YOUR GOAL = Find the line with "do 3 arm_step. apply hwp_some_or;" and the line with "slot_range in Hst." in the entries below; output exactly those two lines, every line between them, and no others.

SOURCE RECORDS =

Lemma dequeue_output_batch_ok pl : arm_ok (unlinked s) (mock_dequeue_output_batch pl).
Proof.
  unfold mock_dequeue_output_batch. repeat arm_step.
  destruct (dequeue_up_to _ _ s) as [outs s'] eqn:Ed.
  apply (dequeue_up_to_ok _ _ _ _ _ Hok) in Ed as (Hok' & Hlen & Hall & (l & ->) & Hln).
  repeat arm_step.
  - payload_fields. assert (length outs <= Z.to_nat VTF_TRANSPORT_MAX_OUTPUT_BATCH)%nat
      by (unfold VTF_TRANSPORT_MAX_OUTPUT_BATCH in *; lia).
    pod_ok_split; [assumption| |reflexivity|].
    + apply uint_ok_spec. unfold VTF_TRANSPORT_MAX_OUTPUT_BATCH in *. lia.
    + apply arr_ok_spec. rewrite length_app, length_replicate. split; [lia|].
      apply Forall_app. split; [done|]. apply Forall_replicate, zeroed_ok.
  - split_and!; auto. counters.
  - split_and!; auto; [by apply header_with_status_ok|counters].
Qed.

Lemma release_output_counts oid : counts s (release_output s oid).2.
Proof.
  destruct (position (fun o => output_id o =? oid) (be_outputs s)) as [idx|] eqn:Hp.
  2: { unfold release_output. rewrite Hp. apply counts_refl. }
  pose proof (position_Some _ _ _ Hp) as (o & Ho & _ & _).
  destruct (release_output_found s oid o idx Hp Ho) as (s1 & -> & Hs1). simpl.
  destruct Hs1 as [->|(bi & b & _ & _ & _ & ->)]; [counters|].
  intros n Hn (? & ? & ? & ?). apply (counters_le_mono n); [lia|].
  split_and!; simpl; auto. apply Forall_update; [done|]. intros x _. by case_if.
Qed.

Lemma release_output_arm_ok pl : arm_ok (unlinked s) (mock_release_output pl).
Proof.
  unfold mock_release_output. repeat arm_step.
  pose proof (release_output_ok s (rlp_output_id a) Hok) as Hok'.
  pose proof (release_output_links s (rlp_output_id a)) as Hln'.
  pose proof (release_output_counts (rlp_output_id a)) as Hcnt.
  destruct (release_output s (rlp_output_id a)) as [found s']. simpl in *.
  repeat arm_step; split_and!; auto. by apply header_with_status_ok.
Qed.


Lemma alloc_msg_ok b l off :
  buffer_ok b -> fill_buffer_layout (mb_width b) (mb_height b) (mb_pixel_format b) = Val l ->
  u32_range off -> pod_ok (alloc_msg b l off) = true.
Proof.
  intros (Hid & Hgen & Hslot & (Hw & Hht & Hpf & _) & _) El Hoff.
  destruct (fill_buffer_layout_ok _ _ _ _ Hw Hht El) as [Hlok _].
  pod_fields Hlok. pod_ok_split; try assumption;
    lazymatch goal with
    | |- uint_ok 8 _ = true => by apply (uint_ok_spec 8)
    | |- uint_ok 4 _ = true => apply (uint_ok_spec 4); cbn; unfold u32_range in *; lia
    end.
Qed.

(** The reply of ALLOC_BUFFER is computed without panic when the slot lies in a pool. *)
Lemma alloc_reply_ok s' b :
  (forall o, preserved s o s' h) -> buffer_ok b ->
  (overflow_checks = true -> mock_links s -> u32_range (mb_slot_index b * mb_total_size b)) ->
  hwp (unlinked s) (alloc_reply b) no_next (preserved s) s' h L.
Proof.
  intros Hpres Hb Hr. pose proof Hb as (_ & _ & _ & (_ & _ & _ & l & El & Et) & _).
  unfold alloc_reply. rewrite El. repeat arm_step; try apply Hpres; simplify_eq.
  - apply alloc_msg_ok; [done|done|]. by apply arith_range in H1; [|lia].
  - apply arith_panic in H1 as [Hn Hc]. intros [Hln _]. apply Hn. rewrite Et.
    by apply Hr.
Qed.

(** A slot of a pool starts below 4 GiB when overflow is checked. *)
Lemma slot_offset_range p i total :
  pool_ok p -> 0 <= i < mp_max_buffers p -> total = mp_slot_region_size p ->
  overflow_checks = true -> u32_range (i * total).
Proof.
  intros (_ & _ & _ & _ & Hs & _ & Hc) Hi -> Ho. specialize (Hc Ho).
  unfold u32_range in *. nia.
Qed.

Definition rehand (g : Z) (b : MockBuffer) : MockBuffer :=
  buffer_with_state BUFFER_STATE_GUEST_WRITABLE (buffer_with_generation g b).

Lemma rehand_preserved bi b g o :
  be_buffers s !! bi = Some b -> arith 64 (mb_generation b + 1) = Val g ->
  preserved s o (set_buffers (update bi (fun _ => rehand g b) (be_buffers s)) s) h.
Proof.
  intros Hb Hg. pose proof (Forall_at _ _ _ _ (ok_buffers _ Hok) Hb) as Hbok.
  destruct (counter_next _ _ Hg) as [Hr Hx]; [apply Hbok|]. split_and!; [|done| |].
  - apply update_buffer_ok; [done|]. intros x _ _. unfold buffer_ok in *. simpl.
    split_and!; try apply Hbok; [done|by left].
  - destruct Hbok as (_ & Hbg & _). intros n Hn (? & ? & Hg1 & Hg2).
    pose proof (Forall_at _ _ _ _ Hg1 Hb) as Hgb. simpl in Hgb.
    apply arith_le in Hg; [|lia|unfold u64_range in Hbg; lia].
    split_and!; simpl; [lia|lia| |].
    + apply Forall_update; [|intros ? _ _; simpl; lia].
      revert Hg1. apply Forall_weaken. intros; lia.
    + revert Hg2. apply Forall_weaken. intros; lia.
  - intros Hln (_ & _ & Hc & _). apply update_buffer_links; [done|..]; intros x Hx'; simplify_eq.
    + done.
    + specialize (Hx (Forall_at _ _ _ _ Hc Hb)). apply list.Forall_forall. intros o' Ho'.
      pose proof (ln_holds _ Hln) as Hh'. rewrite list.Forall_forall in Hh'.
      pose proof (Forall_at _ _ _ _ (Hh' o' Ho') Hb) as Hob. intros E. simpl in *.
      destruct (Hob E) as [Hle _]. split; [lia|]. intros ?. lia.
Qed.

Lemma alloc_recycled_ok pid pi p bi :
  find_pool_idx s pid = Some pi -> be_pools s !! pi = Some p ->
  find_recyclable_buffer_idx s pid = Some bi ->
  arm_ok (unlinked s) (mock_alloc_recycled pi p bi).
Proof.
  intros Hpi Hp Hbi. pose proof (position_Some _ _ _ Hbi) as (b & Hb & Hrec & _).
  simpl in Hrec. zbool.
  pose proof (Forall_at _ _ _ _ (ok_buffers _ Hok) Hb) as Hbok.
  pose proof (Forall_at _ _ _ _ (ok_pools _ Hok) Hp) as Hpok.
  unfold mock_alloc_recycled. do 3 arm_step. rewrite Hb.
  apply hwp_index; [intros b' [= <-]|done].
  arm_step. apply hwp_lift; [intros g Hg|intros Hg].
  2: { intros [_ (_ & _ & Hc & _)]. eapply counter_panic; [done|apply Hbok|].
       by apply (Forall_at _ _ _ _ Hc Hb). }
  fold (rehand g b).
  pose proof (fun o => rehand_preserved bi b g o Hb Hg) as Hpres.
  do 3 arm_step. apply hwp_some_or; [intros p' Hst|intros _].
  2: { destruct (Hpres None) as (? & ? & ? & ?).
       split_and!; [done|by apply header_with_status_ok|done|done]. }
  apply slot_store_Some in Hst as [Hp' Hgr]; [|done|intros; left; apply length_replicate].
  arm_step. arm_step.
  apply alloc_reply_ok.
  - intros o. destruct (Hpres o) as (Hok1 & _ & Hcnt & Hln1). split_and!; [|done|done|].
    + by eapply update_pool_ok.
    + intros Hln Hc. by eapply update_pool_links; [apply Hln1| |].
  - apply (Forall_at _ _ bi _ (ok_buffers _ (proj1 (Hpres None)))). simpl. unfold update.
    by rewrite list_lookup_alter_eq, Hb.
  - intros Hc Hln. unfold rehand. simpl. subst pid.
    destruct (leased_pool s b pi Hln) as (q & Hq & _ & Hlt & Et & _);
      [by eapply list_elem_of_lookup_2|done|]. simplify_eq.
    pose proof Hpok as (_ & _ & _ & Hcount & _).
    destruct Hbok as (_ & _ & Hslot & _). unfold u32_range in Hslot.
    apply (slot_offset_range p); [done|lia|done|done].
Qed.

Lemma alloc_fresh_ok pid pi p :
  find_pool_idx s pid = Some pi -> be_pools s !! pi = Some p ->
  arm_ok (unlinked s) (mock_alloc_fresh pi p).
Proof.
  intros Hpi Hp. pose proof (Forall_at _ _ _ _ (ok_pools _ Hok) Hp) as Hpok.
  pose proof Hpok as (Hpid & Hgeo & Hmax & Hcount & Hslot & Hlen & Hchk).
  unfold mock_alloc_fresh. do 3 arm_step. apply hwp_reject_if; [intros Hfull|intros; unchanged].
  zbool. arm_step. apply hwp_some_or; [intros p' Hst|intros; unchanged].
  assert (0 < mp_slot_region_size p) as Hpos.
  { unfold slot_store, slot_bytes_range, slot_range in Hst.
    destruct (mp_slot_region_size p =? 0) eqn:E; [done|]. unfold u32_range in *. zbool. }
  pose proof Hst as Hst'.
  apply slot_store_Some in Hst as [Hp' Hgr]; [|done|intros; left; apply length_replicate].
  assert (p' = pool_with_backing (mp_backing p') p) as Ep'.
  { unfold slot_store in Hst'. destruct (slot_bytes_range _ _) as [[]|]; [|done].
    simpl in Hst'. by simplify_eq. }
  arm_step. arm_step. arm_step. apply hwp_lift; [intros next Hnext|intros Hpan].
  2: { intros [_ [Hc _]]. eapply counter_panic; [done|apply Hok|done]. }
  arm_step. arm_step. arm_step. rewrite arith_in by lia. apply hwp_lift; [intros cnt [= <-]|done].
  do 4 arm_step. simpl.
  set (b := mk_MockBuffer _ _ _ _ _ _ _ _ _).
  set (p'' := pool_with_count (mp_buffer_count p + 1) p').
  assert (update pi (pool_with_count (mp_buffer_count p + 1)) (update pi (fun _ => p') (be_pools s))
          = update pi (fun _ => p'') (be_pools s)) as Eu.
  { by rewrite update_update. }
  assert (pool_ok p'' /\ pool_grows p p'') as [Hp'' Hgr''].
  { subst p''. rewrite Ep' in *. unfold pool_ok, pool_grows in *. simpl in *.
    split_and!; try apply Hp'; try done; lia. }
  assert (buffer_ok b) as Hbok.
  { split_and!; simpl; try done; [apply Hok|unfold u32_range; lia|by left]. }
  apply alloc_reply_ok.
  - intros o. destruct (counter_next _ _ Hnext) as [Hr Hx]; [apply Hok|].
    set (s1 := set_pools (update pi (fun _ => p'') (be_pools s)) s).
    assert (mock_ok s1) as Hok1 by (by eapply update_pool_ok).
    replace (set_buffers _ _) with (set_buffers (be_buffers s1 ++ [b]) (set_next_host_id next s1))
      by (unfold s1, set_pools, set_buffers, set_next_host_id; simpl; by rewrite Eu).
    pose proof (ok_next_host_id _ Hok).
    split_and!; [by apply add_buffer_ok|done|counters|]. intros Hln [Hc _]. rewrite (Hx Hc).
    apply (add_buffer_links s1 b); [by eapply update_pool_links|done| |].
    + apply list.Exists_exists. exists p''. split.
      * apply list_elem_of_lookup. exists pi.
        exact (update_lookup (fun _ => p'') pi (be_pools s) p Hp).
      * destruct Hgr'' as (E1 & _ & E3 & _). unfold leased. rewrite E1, E3.
        split_and!; [done|simpl; lia|done|done].
    + by apply (slot_fresh s pi p).
  - done.
  - intros Hc _. simpl. apply (slot_offset_range p); [done|lia|done|done].
Qed.

Lemma alloc_buffer_ok pl : arm_ok (unlinked s) (mock_alloc_buffer pl).
Proof.
  unfold mock_alloc_buffer. repeat arm_step.
  destruct (find_recyclable_buffer_idx s _) as [bi|] eqn:Hbi.
  - by eapply alloc_recycled_ok.
  - by eapply alloc_fresh_ok.
Qed.




(** ENCODE_FRAME *)
Lemma length_push_seed sid oid n bytes :
  length (push_seed sid oid n bytes) = (length bytes + n)%nat.
Proof.
  revert bytes. induction n as [|n IH]; intros bytes; simpl; [lia|].
  rewrite IH, length_app. simpl. lia.
Qed.

Lemma length_encode_payload_bytes sid oid sync prefix :
  length (encode_payload_bytes sid oid sync prefix) = 24%nat.
Proof.
  unfold encode_payload_bytes. rewrite length_push_seed. simpl. rewrite length_take. lia.
Qed.

Lemma mock_output_reply_ok pl payload session oid sync :
  read_pod EncodeFramePayload pl = Some payload -> session_ok session -> u64_range oid ->
  pod_ok (mock_output_reply payload session oid 28 sync) = true.
Proof.
  intros Hpl (_ & Hc & Hw & Hht & Hpf & _) Hoid. payload_fields.
  unfold mock_output_reply. pod_ok_split; try assumption; try reflexivity;
    try (by apply (uint_ok_spec 4)); try (by apply (uint_ok_spec 8)).
  by destruct sync.
Qed.

(** Taking a writable buffer into the queue. *)
Lemma queue_buffer_links bi b :
  mock_links s -> be_buffers s !! bi = Some b ->
  mock_links (set_buffers
    (update bi (buffer_with_state BUFFER_STATE_QUEUED_TO_HOST) (be_buffers s)) s).
Proof.
  intros Hln Hb. apply update_buffer_links; [done|by intros|]. intros x Hx.
  apply list.Forall_forall. intros o Ho. pose proof (ln_holds _ Hln) as Hh'.
  rewrite list.Forall_forall in Hh'.
  pose proof (Forall_at _ _ _ _ (Hh' o Ho) Hx) as Hox. intros E.
  split; [by apply Hox|done].
Qed.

EXERCISE OUTPUT =
  do 3 arm_step. apply hwp_some_or; [intros p' Hst|intros _].
  2: { destruct (Hpres None) as (? & ? & ? & ?).
       split_and!; [done|by apply header_with_status_ok|done|done]. }
  apply slot_store_Some in Hst as [Hp' Hgr]; [|done|intros; left; apply length_replicate].
  arm_step. arm_step.
  apply alloc_reply_ok.
  - intros o. destruct (Hpres o) as (Hok1 & _ & Hcnt & Hln1). split_and!; [|done|done|].
    + by eapply update_pool_ok.
    + intros Hln Hc. by eapply update_pool_links; [apply Hln1| |].
  - apply (Forall_at _ _ bi _ (ok_buffers _ (proj1 (Hpres None)))). simpl. unfold update.
    by rewrite list_lookup_alter_eq, Hb.
  - intros Hc Hln. unfold rehand. simpl. subst pid.
    destruct (leased_pool s b pi Hln) as (q & Hq & _ & Hlt & Et & _);
      [by eapply list_elem_of_lookup_2|done|]. simplify_eq.
    pose proof Hpok as (_ & _ & _ & Hcount & _).
    destruct Hbok as (_ & _ & Hslot & _). unfold u32_range in Hslot.
    apply (slot_offset_range p); [done|lia|done|done].
Qed.

Lemma alloc_fresh_ok pid pi p :
  find_pool_idx s pid = Some pi -> be_pools s !! pi = Some p ->
  arm_ok (unlinked s) (mock_alloc_fresh pi p).
Proof.
  intros Hpi Hp. pose proof (Forall_at _ _ _ _ (ok_pools _ Hok) Hp) as Hpok.
  pose proof Hpok as (Hpid & Hgeo & Hmax & Hcount & Hslot & Hlen & Hchk).
  unfold mock_alloc_fresh. do 3 arm_step. apply hwp_reject_if; [intros Hfull|intros; unchanged].
  zbool. arm_step. apply hwp_some_or; [intros p' Hst|intros; unchanged].
  assert (0 < mp_slot_region_size p) as Hpos.
  { unfold slot_store, slot_bytes_range, slot_range in Hst.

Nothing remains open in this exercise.